### Problem
Return only the lines running from the top of the entries to the line with "PyStr.hyphen ∉ a -> integer", inclusive, exactly as written.

### Data for processing
(** The ports a trimmed token stands for: with a hyphen in it, those from
    the integer before the first hyphen to the integer after it, both
    included, when the two are integers; without one, the integer it is;
    none otherwise. *)
Inductive stands_for : PyStr.str -> list Z -> Prop :=
| stands_for_range a b start end_ :
    PyStr.hyphen ∉ a -> integer a start -> integer b end_ ->
    stands_for (a ++ PyStr.hyphen :: b) (seqZ start (end_ - start + 1))
| stands_for_no_range a b :
    PyStr.hyphen ∉ a ->
    ~ ((exists start, integer a start) /\ (exists end_, integer b end_)) ->
    stands_for (a ++ PyStr.hyphen :: b) []
| stands_for_port token port :
    PyStr.hyphen ∉ token -> integer token port -> stands_for token [port]
| stands_for_nothing token :
    PyStr.hyphen ∉ token -> (forall port, ~ integer token port) -> stands_for token [].

End WithInterpreter.

(** **** Commas *)

Lemma split_cons sep c s :
  PyStr.split sep (c :: s)
  = if (c =? sep)%N then [] :: PyStr.split sep s
    else match PyStr.split sep s with
         | x :: xs => (c :: x) :: xs
         | [] => [[c]]
         end.
Proof. reflexivity. Qed.

Lemma split_not_nil sep s : PyStr.split sep s <> [].
Proof.
  destruct s as [|c s]; [discriminate|]. rewrite split_cons.
  destruct (c =? sep)%N; [discriminate|]. destruct (PyStr.split sep s); discriminate.
Qed.

Lemma joined_cons token rest :
  rest <> [] -> joined (token :: rest) = token ++ PyStr.comma :: joined rest.
Proof. destruct rest; [contradiction | reflexivity]. Qed.

(** A text is its pieces between the commas, with the commas back. *)
Lemma split_spec s :
  joined (PyStr.split PyStr.comma s) = s
  /\ Forall (fun token => PyStr.comma ∉ token) (PyStr.split PyStr.comma s).
Proof.
  induction s as [|c s [IHj IHf]].
  - split; [reflexivity|]. repeat constructor. apply not_elem_of_nil.
  - rewrite split_cons. destruct (N.eqb_spec c PyStr.comma) as [->|Hc].
    + split.
      * rewrite joined_cons by apply split_not_nil. now rewrite IHj.
      * constructor; [apply not_elem_of_nil | exact IHf].
    + pose proof (split_not_nil PyStr.comma s) as Hnil.
      destruct (PyStr.split PyStr.comma s) as [|x xs]; [contradiction|].
      apply Forall_cons in IHf as [Hx Hxs]. split.
      * destruct xs as [|y ys]; [cbn in *; now rewrite IHj|].
        rewrite joined_cons in * by discriminate.
        cbn [app]. now rewrite IHj.
      * constructor; [|exact Hxs]. apply not_elem_of_cons. split; [congruence | exact Hx].
Qed.

(** The pieces are the only tokens without commas that make the text. *)
Lemma split_joined tokens :
  tokens <> [] -> Forall (fun token => PyStr.comma ∉ token) tokens ->
  PyStr.split PyStr.comma (joined tokens) = tokens.
Proof.
  intros Hnil Hall. induction Hall as [|token rest Htoken Hrest IH]; [contradiction|].
  destruct rest as [|token2 rest].
  - clear IH Hrest Hnil. cbn [joined]. induction token as [|c token IH]; [reflexivity|].
    apply not_elem_of_cons in Htoken as [Hc Htoken].
    rewrite split_cons. destruct (N.eqb_spec c PyStr.comma); [congruence|].
    now rewrite (IH Htoken).
  - rewrite joined_cons by discriminate. specialize (IH ltac:(discriminate)).
    clear Hnil Hrest. induction token as [|c token IHt].
    + cbn [app]. rewrite split_cons, N.eqb_refl. now rewrite IH.
    + apply not_elem_of_cons in Htoken as [Hc Htoken].
      cbn [app]. rewrite split_cons. destruct (N.eqb_spec c PyStr.comma); [congruence|].
      now rewrite (IHt Htoken).
Qed.

(** **** White space *)

Lemma lstrip_with_spec p s :
  exists l, s = l ++ PyStr.lstrip_with p s
            /\ Forall (fun c => p c = true) l
            /\ forall c, head (PyStr.lstrip_with p s) = Some c -> p c = false.
Proof.
  induction s as [|c s (l & Hs & Hl & Hhead)].
  - exists []. repeat split; [constructor | discriminate].
  - cbn [PyStr.lstrip_with]. destruct (p c) eqn:E.
    + exists (c :: l). split; [cbn; now rewrite <- Hs|]. split; [now constructor | exact Hhead].
    + exists []. split; [reflexivity|]. split; [constructor|]. now intros c' [= <-].
Qed.

Lemma last_rev {A} (l : list A) : last (rev l) = head l.
Proof. destruct l as [|x l]; [reflexivity|]. cbn [rev]. apply last_snoc. Qed.

Lemma rstrip_with_spec p s :
  exists r, s = PyStr.rstrip_with p s ++ r
            /\ Forall (fun c => p c = true) r
            /\ forall c, last (PyStr.rstrip_with p s) = Some c -> p c = false.
Proof.
  unfold PyStr.rstrip_with.
  destruct (lstrip_with_spec p (rev s)) as (l & Hs & Hl & Hhead).
  exists (rev l). split; [|split].
  - rewrite <- rev_app_distr, <- Hs. now rewrite rev_involutive.
  - apply Forall_forall. intros c Hc. rewrite Forall_forall in Hl. apply Hl.
    apply list_elem_of_In. apply list_elem_of_In in Hc. now apply in_rev.
  - intros c. rewrite last_rev. apply Hhead.
Qed.

(** What [strip] returns is the text without the white space at its
    ends. *)
Lemma strip_with_spec p s :
  trimmed_of (fun c => p c = true) s (PyStr.strip_with p s).
Proof.
  unfold PyStr.strip_with.
  destruct (rstrip_with_spec p s) as (r & Hs & Hr & Hlast).
  destruct (lstrip_with_spec p (PyStr.rstrip_with p s)) as (l & Hs1 & Hl & Hhead).
  exists l, r. split; [rewrite app_assoc, <- Hs1; exact Hs|].
  split; [exact Hl|]. split; [exact Hr|]. split.
  - intros c Hc. rewrite (Hhead c Hc). discriminate.
  - intros c Hc. rewrite (Hlast c); [discriminate|].
    rewrite Hs1. destruct (PyStr.lstrip_with p (PyStr.rstrip_with p s)) as [|x xs];
      [discriminate|].
    rewrite last_app. now rewrite Hc.
Qed.

Lemma lstrip_with_app p l s :
  Forall (fun c => p c = true) l -> PyStr.lstrip_with p (l ++ s) = PyStr.lstrip_with p s.
Proof. induction 1 as [|c l Hc _ IH]; [reflexivity|]. cbn. now rewrite Hc. Qed.

Lemma lstrip_with_stop p s :
  (forall c, head s = Some c -> p c = false) -> PyStr.lstrip_with p s = s.
Proof.
  destruct s as [|c s]; [reflexivity|]. intros H. cbn. now rewrite (H c eq_refl).
Qed.

Lemma lstrip_with_all p l :
  Forall (fun c => p c = true) l -> PyStr.lstrip_with p l = [].
Proof. intros H. rewrite <- (app_nil_r l). now rewrite lstrip_with_app. Qed.

Lemma Forall_rev {A} (P : A -> Prop) (l : list A) : Forall P l -> Forall P (rev l).
Proof.
  rewrite !Forall_forall. intros H x Hx. apply H.
  apply list_elem_of_In. apply list_elem_of_In in Hx. now apply in_rev.
Qed.

(** ... and the only such text. *)
Lemma strip_with_trimmed p token core :
  trimmed_of (fun c => p c = true) token core -> PyStr.strip_with p token = core.
Proof.
  intros (l & r & -> & Hl & Hr & Hhead & Hlast).
  assert (Hh : forall c, head core = Some c -> p c = false).
  { intros c Hc. apply not_true_is_false. now apply Hhead. }
  assert (Ht : forall c, last core = Some c -> p c = false).
  { intros c Hc. apply not_true_is_false. now apply Hlast. }
  unfold PyStr.strip_with, PyStr.rstrip_with.
  rewrite !rev_app_distr, <- app_assoc.
  rewrite lstrip_with_app by now apply Forall_rev.
  destruct core as [|x core].
  - cbn [rev app]. rewrite (lstrip_with_all p (rev l)) by now apply Forall_rev.
    reflexivity.
  - rewrite (lstrip_with_stop p (rev (x :: core) ++ rev l)).
    + rewrite rev_app_distr, !rev_involutive.
      rewrite lstrip_with_app by exact Hl. now apply lstrip_with_stop.
    + intros c Hc. apply Ht. rewrite <- Hc.
      rewrite <- (rev_involutive (x :: core)) at 1. rewrite last_rev.
      destruct (rev (x :: core)) as [|y ys] eqn:E; [|reflexivity].
      apply (f_equal (@length N)) in E. rewrite length_rev in E. discriminate.
Qed.

Lemma is_space_blank c : PyStr.is_space c = true <-> blank c.
Proof.
  unfold blank, white_space, PyStr.is_space. rewrite !elem_of_cons, elem_of_nil.
  rewrite !orb_true_iff, !andb_true_iff, !N.leb_le, !N.eqb_eq. lia.
Qed.

(** **** Hyphens *)

Lemma contains_spec c s : PyStr.contains c s = true <-> c ∈ s.
Proof.
  unfold PyStr.contains. rewrite existsb_exists. split.
  - intros (x & Hx & E). apply N.eqb_eq in E. subst x. now apply list_elem_of_In.
  - intros H. exists c. split; [now apply list_elem_of_In | apply N.eqb_refl].
Qed.

Lemma contains_false c s : c ∉ s -> PyStr.contains c s = false.
Proof. intros H. apply not_true_is_false. now rewrite contains_spec. Qed.

Lemma split1_spec c a b : c ∉ a -> PyStr.split1 c (a ++ c :: b) = [a; b].
Proof.
  induction a as [|x a IH]; intros Ha.
  - cbn. now rewrite N.eqb_refl.
  - apply not_elem_of_cons in Ha as [Hx Ha]. cbn.
    destruct (N.eqb_spec x c); [congruence|]. now rewrite (IH Ha).
Qed.

(** **** Integers *)

Section WithInterpreter.
Context {I : Interpreter}.

Lemma is_int_space_blank c : PyStr.is_int_space c = true <-> int_blank c.
Proof.
  unfold PyStr.is_int_space, int_blank. rewrite <- is_space_blank.
  unfold PyStr.is_space.
  destruct (N.ltb_spec c 127);
    rewrite !orb_true_iff, !andb_true_iff, !N.leb_le, !N.eqb_eq; lia.
Qed.

Lemma digit_of_spec c d : PyStr.digit_of c = Some d <-> digit c d.
Proof.
  unfold PyStr.digit_of, digit. destruct (N.ltb_spec c 127) as [Hc|Hc].
  - destruct (N.leb_spec 48 c), (N.leb_spec c 57); cbn [andb].
    1: split; [intros [= <-]; left; split; [lia | reflexivity]
              | intros [[_ ->]|[? _]]; [reflexivity | lia]].
    all: split; [discriminate | intros [[? _]|[? _]]; lia].
  - destruct (PyStr.is_space c) eqn:E.
    + apply is_space_blank in E. split; [discriminate|].
      intros [[? _]|(_ & Hb & _)]; [lia | contradiction].
    + assert (~ blank c) by (rewrite <- is_space_blank; congruence).
      split; [intros Hd; right; auto | intros [[? _]|(_ & _ & Hd)]; [lia | exact Hd]].
Qed.

Lemma digit_functional c d d' : digit c d -> digit c d' -> d = d'.
Proof. rewrite <- !digit_of_spec. congruence. Qed.

Lemma not_digit_underscore d : ~ digit PyStr.underscore d.
Proof. rewrite <- digit_of_spec. discriminate. Qed.

Lemma not_digit_sign c d : digit c d -> c <> PyStr.plus /\ c <> PyStr.hyphen.
Proof. rewrite <- digit_of_spec. split; intros ->; discriminate. Qed.

Lemma not_int_blank_digit c d : digit c d -> ~ int_blank c.
Proof.
  intros [[Hc _]|(_ & Hb & _)] [Hblank _]; [|contradiction].
  apply is_space_blank in Hblank. unfold PyStr.is_space in Hblank.
  rewrite !orb_true_iff, !andb_true_iff, !N.leb_le, !N.eqb_eq in Hblank. lia.
Qed.

Lemma digits_head s ds : digits s ds -> exists c d, head s = Some c /\ digit c d.
Proof. destruct 1; eauto. Qed.

Lemma digits_last_digit s ds : digits s ds -> exists c d, last s = Some c /\ digit c d.
Proof.
  induction 1 as [c d Hd|c d s ds Hd Hs IH|c d s ds Hd Hs IH]; [eauto|..];
    destruct IH as (c' & d' & Hl & Hd'); exists c', d'; (split; [|exact Hd']);
    destruct s; try discriminate; exact Hl.
Qed.

Lemma decimal_cons d ds : decimal (d :: ds) = d * 10 ^ Z.of_nat (length ds) + decimal ds.
Proof. reflexivity. Qed.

### Result below
(** The ports a trimmed token stands for: with a hyphen in it, those from
    the integer before the first hyphen to the integer after it, both
    included, when the two are integers; without one, the integer it is;
    none otherwise. *)
Inductive stands_for : PyStr.str -> list Z -> Prop :=
| stands_for_range a b start end_ :
    PyStr.hyphen ∉ a -> integer a start -> integer b end_ ->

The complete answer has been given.